Martin Geck: Beethoven. der Schöpfer und sein Universum

Martin Geck
Beethoven. Der Schöpfer und sein Universum
Siedler-Verlag
€26.-
Dichter, Denker und Dirigenten pochen an die Pforte. Dazu jede Menge Zeitgenossen und Kollegen. Manche mit dem Taktstock, andere mit dem Holzhammer. Beethovens Kosmos bietet Raum für sie alle und Martin Geck gruppiert sie in gebührendem Abstand rund um den Schöpferthron. Um die Vielfalt dieser Studie zu veranschaulichen eine kurze unvollständige Namensliste: Shakespeare, Rousseau, Hölderlin, Hegel, Adorno, Bloch, Bach, Wagner, Debussy, Furtwängler, Bernstein, Napoleon, Goethe.

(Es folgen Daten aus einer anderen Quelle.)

(** Two sorted arrangements of the same elements are the same list when
    no two distinct elements are ranked alike. *)
Lemma sorted_unique {A} (R : A -> A -> Prop) (l l' : list A) :
  StronglySorted R l -> StronglySorted R l' -> Permutation l l' ->
  (forall a b, In a l -> In b l -> R a b -> R b a -> a = b) ->
  l = l'.
Proof.
  intros Hs. revert l'. induction Hs as [|a l Hs IH Ha]; intros l' Hs' P Hu.
  - apply Permutation_nil in P. now subst.
  - destruct l' as [|b l'].
    { apply Permutation_sym, Permutation_nil in P. discriminate. }
    inversion Hs' as [|? ? Hs'' Hb]; subst.
    rewrite Forall_forall in Ha, Hb.
    assert (Eab : a = b).
    { assert (Ia : In a (b :: l')) by (apply (Permutation_in _ P); now left).
      assert (Ib : In b (a :: l))
        by (apply (Permutation_in _ (Permutation_sym P)); now left).
      destruct Ia as [->|Ia]; [reflexivity|].
      destruct Ib as [->|Ib]; [reflexivity|].
      apply Hu; [now left | now right | now apply Ha | now apply Hb]. }
    subst b. f_equal. apply IH.
    + exact Hs''.
    + now apply Permutation_cons_inv in P.
    + intros x y Hx Hy. apply Hu; now right.
Qed.

Lemma slice_to_same_length {A} (l l' : list A) (n : Z) :
  List.length l = List.length l' ->
  List.length (slice_to l n) = List.length (slice_to l' n).
Proof.
  intros E. apply Nat2Z.inj. rewrite !slice_to_length, E. reflexivity.
Qed.

Section ReorderedRanking.
Context `{Numerics} `{SetOrder}.

Lemma probs_of_In (self : NaiveBayesClassifier) (ft : feature) (p : Q) :
  In p (probs_of self ft) <-> In (ft, p) (observations self).
Proof.
  unfold probs_of. rewrite in_map_iff. split.
  - intros [[ft' p'] [E Hin]]. cbn [snd] in E. subst p'.
    apply filter_In in Hin. destruct Hin as [Hin Ef]. cbn [fst] in Ef.
    apply eqb_eq in Ef. now subst ft'.
  - intros Hin. exists (ft, p). split; [reflexivity|].
    apply filter_In. split; [exact Hin | apply eqb_refl].
Qed.

(** The observations of a trained model, read off the tables. *)
Lemma trained_observation (exs : list (dict fname fval * label))
    (m : NaiveBayesClassifier) (f : fname) (v : fval) (p : Q) :
  train ELEProbDist exs = Ok m ->
  (In ((f, v), p) (observations m) <->
   exists l,
     In (l, f) (dict_keys (feature_freqdist (count_tables exs))) /\
     0 < freq (count_tables exs) l f v /\
     p = ele_prob (freq (count_tables exs) l f v)
                  (total (count_tables exs) l f)
                  (bins_of (count_tables exs) f)).
Proof.
  intros Ht.
  destruct (trained_model_spec exs m Ht) as [_ [_ [K C]]].
  destruct (count_tables_spec exs) as [_ [_ [_ [_ [_ [_ [_ A8]]]]]]].
  pose proof (count_tables_positive exs) as Hpos.
  assert (Hnd : NoDup (dict_keys (_feature_probdist m))).
  { destruct (train_inv _ _ _ Ht) as [lp [fp [_ [Hfit ->]]]].
    cbn [init _feature_probdist]. unfold fit_features in Hfit.
    apply (fit_NoDup _ _ _ _ _ Hfit). constructor. }
  assert (Hs : forall l pd, dict_get (_feature_probdist m) (l, f) = Some pd ->
                            (In v (samples pd) <-> 0 < freq (count_tables exs) l f v)).
  { intros l pd G.
    destruct (train_inv _ _ _ Ht) as [lp [fp [_ [Hfit Em]]]]. subst m.
    cbn [init _feature_probdist] in G. unfold fit_features in Hfit.
    destruct (fit_fold _ _ _ _ _ _ _ Hfit G) as [G0 | [fd [Hin Hest]]];
      [discriminate|].
    apply ELEProbDist_inv in Hest. destruct Hest as [Es _]. rewrite Es.
    unfold freq, dict_get_default.
    rewrite (dict_get_In_NoDup _ _ _ A8 Hin).
    apply sample_iff_counted.
    unfold counts_positive in Hpos. rewrite Forall_forall in Hpos.
    apply (Hpos _ Hin). }
  unfold observations. rewrite in_flat_map. split.
  - intros [[[l f'] pd] [Hin Ho]]. cbn [fst snd] in Ho.
    apply in_map_iff in Ho. destruct Ho as [v0 [E Hv]].
    injection E as -> -> <-.
    pose proof (dict_get_In_NoDup _ _ _ Hnd Hin) as G.
    exists l. split; [|split].
    + apply K. unfold dict_keys. now apply (in_map fst) in Hin.
    + now apply (Hs l pd G).
    + apply (proj1 (C l f pd G v)).
  - intros [l [Hk [Hf Ep]]]. apply K in Hk.
    destruct (dict_get (_feature_probdist m) (l, f)) as [pd|] eqn:G;
      [|apply dict_get_None in G; contradiction].
    exists ((l, f), pd). split; [now apply dict_get_Some_In|].
    cbn [fst snd]. apply in_map_iff. exists v. split.
    + now rewrite Ep, (proj1 (C l f pd G v)).
    + now apply (Hs l pd G).
Qed.

Lemma reordered_observations (exs exs' : list (dict fname fval * label))
    (m m' : NaiveBayesClassifier) :
  Permutation exs exs' ->
  train ELEProbDist exs = Ok m ->
  train ELEProbDist exs' = Ok m' ->
  forall o, In o (observations m) <-> In o (observations m').
Proof.
  intros P Ht Ht' [[f v] p].
  rewrite (trained_observation exs m f v p Ht).
  rewrite (trained_observation exs' m' f v p Ht').
  destruct (count_tables_perm exs exs' P) as [_ [_ [_ [T4 [T5 [T6 T7]]]]]].
  assert (B : bins_of (count_tables exs) f = bins_of (count_tables exs') f).
  { unfold bins_of. fold (values_of (count_tables exs) f).
    fold (values_of (count_tables exs') f).
    now rewrite (Permutation_length (T7 f)). }
  split; intros [l [Hk [Hf Ep]]]; exists l.
  - rewrite <- T5, <- T6, <- B. split; [|tauto].
    now apply (Permutation_in _ T4).
  - rewrite T5, T6, B. split; [|tauto].
    now apply (Permutation_in _ (Permutation_sym T4)).
Qed.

Der Autor, Musikwissenschaftler und Biograph, kennt sie alle und lädt den Leser ein auf eine im positiven Sinne weitschweifige, mäandernde Reise. Man kann sich damit begnügen, die Wahrheit in die Mitte zu legen, aber es ist fraglos interessanter, die Versuche, sie an den Rändern und den eigenen Anschauungen zu verorten, gegeneinander abzuwägen. Geck würdigt Toscaninis Ausspruch, im ersten Satz der Eroica weder Napoleon noch Alexander den Großen, weder das revoltierende noch das reflektierende Subjekt zu finden, sondern einen gewissen Herrn Allegro con brio; kritisiert Bernsteins leichtfertige Behauptung, der Beginn der Pastorale könne auch „Erwachen heiterer Empfindungen bei der Nachricht der Erbschaft einer Million“ heißen und urteilt deutlich mit einer kleinen Prise Nachsicht über Furtwänglers tiefen, raunenden, titanischen Vortrag mitten im zerbombten Berlin während der Endphase des Krieges (natürlich die fünfte). Zur Entlastung des Komponisten führt er gleichzeitige Konzerte in London an. Hier hätte noch ein Hinweis auf die Häufigkeit der Beethoven- und Wagner- Aufführungen als Zeichen gegen Nazideutschland in New York und vor allem auf die Einstudierung der Neunten in Leningrad während der Hungerblockade folgen dürften. Apropos Leningrad: So schlimm und dämlich Ernst Blochs Blindheit gegenüber der UdSSR im allgemeinen und Stalin im besonderen ist, unter den sich zu Beethoven äußernden Philosophen gebührt ihm der erste Platz. Der Begriff Vor-Schein für zarte, glückverheißende Momente ist treffend gewählt und konsequenterweise erklärt Bloch Symphonie Nr.9 mit dem dritten Satz für beendet (An dieser Stelle bitte eine innige Gedenkminute für Anton Bruckner einlegen).
Problematisch der Vergleich der Eroica mit dem Gang der Phänomenologie des Geistes und Hegels Geschichtsphilosophie. Zeitlich und inhaltlich kohärent, wird dabei ausgeblendet, daß Haydns Scheinreprisen und Sonatensatzrondos ebenso wie Mozarts ungezwungenes Vereinen von Widersprüchlichem bereits in diese Richtung gedeutet werden können. In seinem eigenen Fach gibt sich der Autor keine Blöße, von der kreativen Aneignung von Bachs Fugen über die Selbstzweifel der Nachfolger und die Würdigung durch Wagner.
Hervorragend sind die kurzen biographischen Passagen über Beethovens Umgang mit dem Adel und sein Scheitern als Erzieher. Die Schilderungen der Beziehung Beethovens zu einzelnen Poeten zeigen Witz (Goethe), Nähe (Shakespeare) und faszinierend Fragwürdiges. Geck zieht Parallelen zwischen dem ersten Satz der Klaviersonate Nr.17 und Hölderlins Gedicht Patmos. Möge folgen wer mag, führt diese
Rezension nebenbei zum Kauf eines Lyrik-Bandes (Wir empfehlen die Ausgabe aus dem Deutschen Klassiker Verlag), wäre das ein schöner Nebeneffekt. Und die späten Hölderlin- Hymnen haben ja etwas von High-End.
Das Anliegen der HiFi-Branche hat er schon vor über 200 Jahren auf den Punkt gebracht (Vieles aber ist zu behalten. Und Not die Treue).